====== Source material ======

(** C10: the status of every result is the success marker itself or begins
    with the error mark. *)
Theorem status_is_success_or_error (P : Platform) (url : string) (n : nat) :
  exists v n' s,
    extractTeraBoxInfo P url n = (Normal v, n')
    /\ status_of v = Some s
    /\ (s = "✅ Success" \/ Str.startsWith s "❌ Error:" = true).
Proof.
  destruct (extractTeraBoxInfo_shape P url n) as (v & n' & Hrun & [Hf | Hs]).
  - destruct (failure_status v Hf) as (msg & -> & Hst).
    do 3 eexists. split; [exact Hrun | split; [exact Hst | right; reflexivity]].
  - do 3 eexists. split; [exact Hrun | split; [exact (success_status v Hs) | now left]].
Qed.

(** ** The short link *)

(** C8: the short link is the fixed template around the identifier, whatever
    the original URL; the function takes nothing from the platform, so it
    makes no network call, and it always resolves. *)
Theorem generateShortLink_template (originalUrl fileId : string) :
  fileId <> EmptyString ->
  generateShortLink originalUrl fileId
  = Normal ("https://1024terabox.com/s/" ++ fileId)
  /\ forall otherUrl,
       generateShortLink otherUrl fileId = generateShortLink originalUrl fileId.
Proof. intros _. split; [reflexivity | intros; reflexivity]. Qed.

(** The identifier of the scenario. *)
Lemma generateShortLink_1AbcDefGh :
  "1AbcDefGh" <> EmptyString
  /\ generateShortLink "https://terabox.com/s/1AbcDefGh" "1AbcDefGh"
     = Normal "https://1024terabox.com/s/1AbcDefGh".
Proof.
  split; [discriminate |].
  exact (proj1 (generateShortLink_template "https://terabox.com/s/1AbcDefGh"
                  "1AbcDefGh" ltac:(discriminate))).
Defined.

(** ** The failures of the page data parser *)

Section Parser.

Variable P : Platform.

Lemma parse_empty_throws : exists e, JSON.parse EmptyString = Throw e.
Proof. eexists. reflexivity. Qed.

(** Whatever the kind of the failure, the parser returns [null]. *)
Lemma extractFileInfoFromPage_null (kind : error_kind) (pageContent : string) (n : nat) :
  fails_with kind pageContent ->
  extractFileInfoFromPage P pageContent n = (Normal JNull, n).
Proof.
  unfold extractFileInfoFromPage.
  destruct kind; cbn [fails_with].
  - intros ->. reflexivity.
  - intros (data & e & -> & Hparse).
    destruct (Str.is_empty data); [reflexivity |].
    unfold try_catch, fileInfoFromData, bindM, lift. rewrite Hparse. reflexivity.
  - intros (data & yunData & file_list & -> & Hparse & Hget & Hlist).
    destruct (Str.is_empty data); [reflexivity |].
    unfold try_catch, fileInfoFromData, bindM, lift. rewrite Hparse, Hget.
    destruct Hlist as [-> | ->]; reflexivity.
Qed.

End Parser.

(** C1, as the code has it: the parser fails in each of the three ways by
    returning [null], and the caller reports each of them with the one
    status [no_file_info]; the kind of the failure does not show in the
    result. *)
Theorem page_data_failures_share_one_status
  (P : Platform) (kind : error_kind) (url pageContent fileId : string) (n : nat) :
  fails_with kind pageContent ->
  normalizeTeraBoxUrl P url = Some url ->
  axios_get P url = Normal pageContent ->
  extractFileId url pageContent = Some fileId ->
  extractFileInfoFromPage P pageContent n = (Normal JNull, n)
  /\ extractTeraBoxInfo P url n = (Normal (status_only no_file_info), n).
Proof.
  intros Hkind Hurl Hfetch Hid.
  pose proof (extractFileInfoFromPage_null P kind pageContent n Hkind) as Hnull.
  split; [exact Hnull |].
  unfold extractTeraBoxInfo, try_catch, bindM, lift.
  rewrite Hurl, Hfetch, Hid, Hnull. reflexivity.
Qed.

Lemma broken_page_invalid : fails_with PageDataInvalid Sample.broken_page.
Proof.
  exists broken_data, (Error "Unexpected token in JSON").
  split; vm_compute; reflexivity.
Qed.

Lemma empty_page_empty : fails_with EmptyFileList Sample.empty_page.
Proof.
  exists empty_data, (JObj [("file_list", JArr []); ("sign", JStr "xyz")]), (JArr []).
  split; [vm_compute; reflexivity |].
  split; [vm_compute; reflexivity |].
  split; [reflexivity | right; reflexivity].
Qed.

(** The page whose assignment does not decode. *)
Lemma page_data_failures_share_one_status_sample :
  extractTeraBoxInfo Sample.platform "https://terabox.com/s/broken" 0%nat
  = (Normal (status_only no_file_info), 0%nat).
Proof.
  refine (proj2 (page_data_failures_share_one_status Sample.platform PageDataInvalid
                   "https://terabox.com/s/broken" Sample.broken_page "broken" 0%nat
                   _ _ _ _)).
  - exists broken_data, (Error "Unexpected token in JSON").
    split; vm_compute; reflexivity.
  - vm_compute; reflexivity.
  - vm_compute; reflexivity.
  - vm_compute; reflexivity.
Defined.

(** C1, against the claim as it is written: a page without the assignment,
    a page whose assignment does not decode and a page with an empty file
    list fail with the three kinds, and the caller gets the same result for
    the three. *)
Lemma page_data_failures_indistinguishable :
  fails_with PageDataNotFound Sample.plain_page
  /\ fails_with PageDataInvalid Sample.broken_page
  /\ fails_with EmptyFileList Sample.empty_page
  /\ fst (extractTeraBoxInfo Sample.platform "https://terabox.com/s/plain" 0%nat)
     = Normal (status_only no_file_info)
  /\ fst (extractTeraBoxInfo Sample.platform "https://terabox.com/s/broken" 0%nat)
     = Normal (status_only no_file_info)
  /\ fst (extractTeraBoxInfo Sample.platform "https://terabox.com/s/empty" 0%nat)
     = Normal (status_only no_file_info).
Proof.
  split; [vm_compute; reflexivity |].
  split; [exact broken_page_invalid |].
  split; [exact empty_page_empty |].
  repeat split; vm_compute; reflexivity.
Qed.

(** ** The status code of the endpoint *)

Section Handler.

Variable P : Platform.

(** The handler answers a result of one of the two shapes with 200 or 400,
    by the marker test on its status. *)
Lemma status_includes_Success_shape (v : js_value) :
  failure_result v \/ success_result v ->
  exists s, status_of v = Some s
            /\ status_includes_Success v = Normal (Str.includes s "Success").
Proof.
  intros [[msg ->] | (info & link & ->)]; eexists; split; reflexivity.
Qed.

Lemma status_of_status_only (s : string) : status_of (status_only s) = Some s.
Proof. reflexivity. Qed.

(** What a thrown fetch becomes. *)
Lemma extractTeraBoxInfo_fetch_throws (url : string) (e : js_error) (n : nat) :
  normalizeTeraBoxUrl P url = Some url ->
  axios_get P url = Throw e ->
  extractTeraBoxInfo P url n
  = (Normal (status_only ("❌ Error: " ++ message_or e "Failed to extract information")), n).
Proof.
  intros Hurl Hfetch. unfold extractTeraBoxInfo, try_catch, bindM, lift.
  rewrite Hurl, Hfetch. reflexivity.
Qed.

======

Problem requirements ▸ Exactly as written above, reproduce all of the entries.

Response area ▸
(** C10: the status of every result is the success marker itself or begins
    with the error mark. *)
Theorem status_is_success_or_error (P : Platform) (url : string) (n : nat) :
  exists v n' s,
    extractTeraBoxInfo P url n = (Normal v, n')
    /\ status_of v = Some s
    /\ (s = "✅ Success" \/ Str.startsWith s "❌ Error:" = true).
Proof.
  destruct (extractTeraBoxInfo_shape P url n) as (v & n' & Hrun & [Hf | Hs]).
  - destruct (failure_status v Hf) as (msg & -> & Hst).
    do 3 eexists. split; [exact Hrun | split; [exact Hst | right; reflexivity]].
  - do 3 eexists. split; [exact Hrun | split; [exact (success_status v Hs) | now left]].
Qed.

(** ** The short link *)

(** C8: the short link is the fixed template around the identifier, whatever
    the original URL; the function takes nothing from the platform, so it
    makes no network call, and it always resolves. *)
Theorem generateShortLink_template (originalUrl fileId : string) :
  fileId <> EmptyString ->
  generateShortLink originalUrl fileId
  = Normal ("https://1024terabox.com/s/" ++ fileId)
  /\ forall otherUrl,
       generateShortLink otherUrl fileId = generateShortLink originalUrl fileId.
Proof. intros _. split; [reflexivity | intros; reflexivity]. Qed.

(** The identifier of the scenario. *)
Lemma generateShortLink_1AbcDefGh :
  "1AbcDefGh" <> EmptyString
  /\ generateShortLink "https://terabox.com/s/1AbcDefGh" "1AbcDefGh"
     = Normal "https://1024terabox.com/s/1AbcDefGh".
Proof.
  split; [discriminate |].
  exact (proj1 (generateShortLink_template "https://terabox.com/s/1AbcDefGh"
                  "1AbcDefGh" ltac:(discriminate))).
Defined.

(** ** The failures of the page data parser *)

Section Parser.

Variable P : Platform.

Lemma parse_empty_throws : exists e, JSON.parse EmptyString = Throw e.
Proof. eexists. reflexivity. Qed.

(** Whatever the kind of the failure, the parser returns [null]. *)
Lemma extractFileInfoFromPage_null (kind : error_kind) (pageContent : string) (n : nat) :
  fails_with kind pageContent ->
  extractFileInfoFromPage P pageContent n = (Normal JNull, n).
Proof.
  unfold extractFileInfoFromPage.
  destruct kind; cbn [fails_with].
  - intros ->. reflexivity.
  - intros (data & e & -> & Hparse).
    destruct (Str.is_empty data); [reflexivity |].
    unfold try_catch, fileInfoFromData, bindM, lift. rewrite Hparse. reflexivity.
  - intros (data & yunData & file_list & -> & Hparse & Hget & Hlist).
    destruct (Str.is_empty data); [reflexivity |].
    unfold try_catch, fileInfoFromData, bindM, lift. rewrite Hparse, Hget.
    destruct Hlist as [-> | ->]; reflexivity.
Qed.

End Parser.

(** C1, as the code has it: the parser fails in each of the three ways by
    returning [null], and the caller reports each of them with the one
    status [no_file_info]; the kind of the failure does not show in the
    result. *)
Theorem page_data_failures_share_one_status
  (P : Platform) (kind : error_kind) (url pageContent fileId : string) (n : nat) :
  fails_with kind pageContent ->
  normalizeTeraBoxUrl P url = Some url ->
  axios_get P url = Normal pageContent ->
  extractFileId url pageContent = Some fileId ->
  extractFileInfoFromPage P pageContent n = (Normal JNull, n)
  /\ extractTeraBoxInfo P url n = (Normal (status_only no_file_info), n).
Proof.
  intros Hkind Hurl Hfetch Hid.
  pose proof (extractFileInfoFromPage_null P kind pageContent n Hkind) as Hnull.
  split; [exact Hnull |].
  unfold extractTeraBoxInfo, try_catch, bindM, lift.
  rewrite Hurl, Hfetch, Hid, Hnull. reflexivity.
Qed.

Lemma broken_page_invalid : fails_with PageDataInvalid Sample.broken_page.
Proof.
  exists broken_data, (Error "Unexpected token in JSON").
  split; vm_compute; reflexivity.
Qed.

Lemma empty_page_empty : fails_with EmptyFileList Sample.empty_page.
Proof.
  exists empty_data, (JObj [("file_list", JArr []); ("sign", JStr "xyz")]), (JArr []).
  split; [vm_compute; reflexivity |].
  split; [vm_compute; reflexivity |].
  split; [reflexivity | right; reflexivity].
Qed.

(** The page whose assignment does not decode. *)
Lemma page_data_failures_share_one_status_sample :
  extractTeraBoxInfo Sample.platform "https://terabox.com/s/broken" 0%nat
  = (Normal (status_only no_file_info), 0%nat).
Proof.
  refine (proj2 (page_data_failures_share_one_status Sample.platform PageDataInvalid
                   "https://terabox.com/s/broken" Sample.broken_page "broken" 0%nat
                   _ _ _ _)).
  - exists broken_data, (Error "Unexpected token in JSON").
    split; vm_compute; reflexivity.
  - vm_compute; reflexivity.
  - vm_compute; reflexivity.
  - vm_compute; reflexivity.
Defined.

(** C1, against the claim as it is written: a page without the assignment,
    a page whose assignment does not decode and a page with an empty file
    list fail with the three kinds, and the caller gets the same result for
    the three. *)
Lemma page_data_failures_indistinguishable :
  fails_with PageDataNotFound Sample.plain_page
  /\ fails_with PageDataInvalid Sample.broken_page
  /\ fails_with EmptyFileList Sample.empty_page
  /\ fst (extractTeraBoxInfo Sample.platform "https://terabox.com/s/plain" 0%nat)
     = Normal (status_only no_file_info)
  /\ fst (extractTeraBoxInfo Sample.platform "https://terabox.com/s/broken" 0%nat)
     = Normal (status_only no_file_info)
  /\ fst (extractTeraBoxInfo Sample.platform "https://terabox.com/s/empty" 0%nat)
     = Normal (status_only no_file_info).
Proof.
  split; [vm_compute; reflexivity |].
  split; [exact broken_page_invalid |].
  split; [exact empty_page_empty |].
  repeat split; vm_compute; reflexivity.
Qed.

(** ** The status code of the endpoint *)

Section Handler.

Variable P : Platform.

(** The handler answers a result of one of the two shapes with 200 or 400,
    by the marker test on its status. *)
Lemma status_includes_Success_shape (v : js_value) :
  failure_result v \/ success_result v ->
  exists s, status_of v = Some s
            /\ status_includes_Success v = Normal (Str.includes s "Success").
Proof.
  intros [[msg ->] | (info & link & ->)]; eexists; split; reflexivity.
Qed.

Lemma status_of_status_only (s : string) : status_of (status_only s) = Some s.
Proof. reflexivity. Qed.

(** What a thrown fetch becomes. *)
Lemma extractTeraBoxInfo_fetch_throws (url : string) (e : js_error) (n : nat) :
  normalizeTeraBoxUrl P url = Some url ->
  axios_get P url = Throw e ->
  extractTeraBoxInfo P url n
  = (Normal (status_only ("❌ Error: " ++ message_or e "Failed to extract information")), n).
Proof.
  intros Hurl Hfetch. unfold extractTeraBoxInfo, try_catch, bindM, lift.
  rewrite Hurl, Hfetch. reflexivity.
Qed.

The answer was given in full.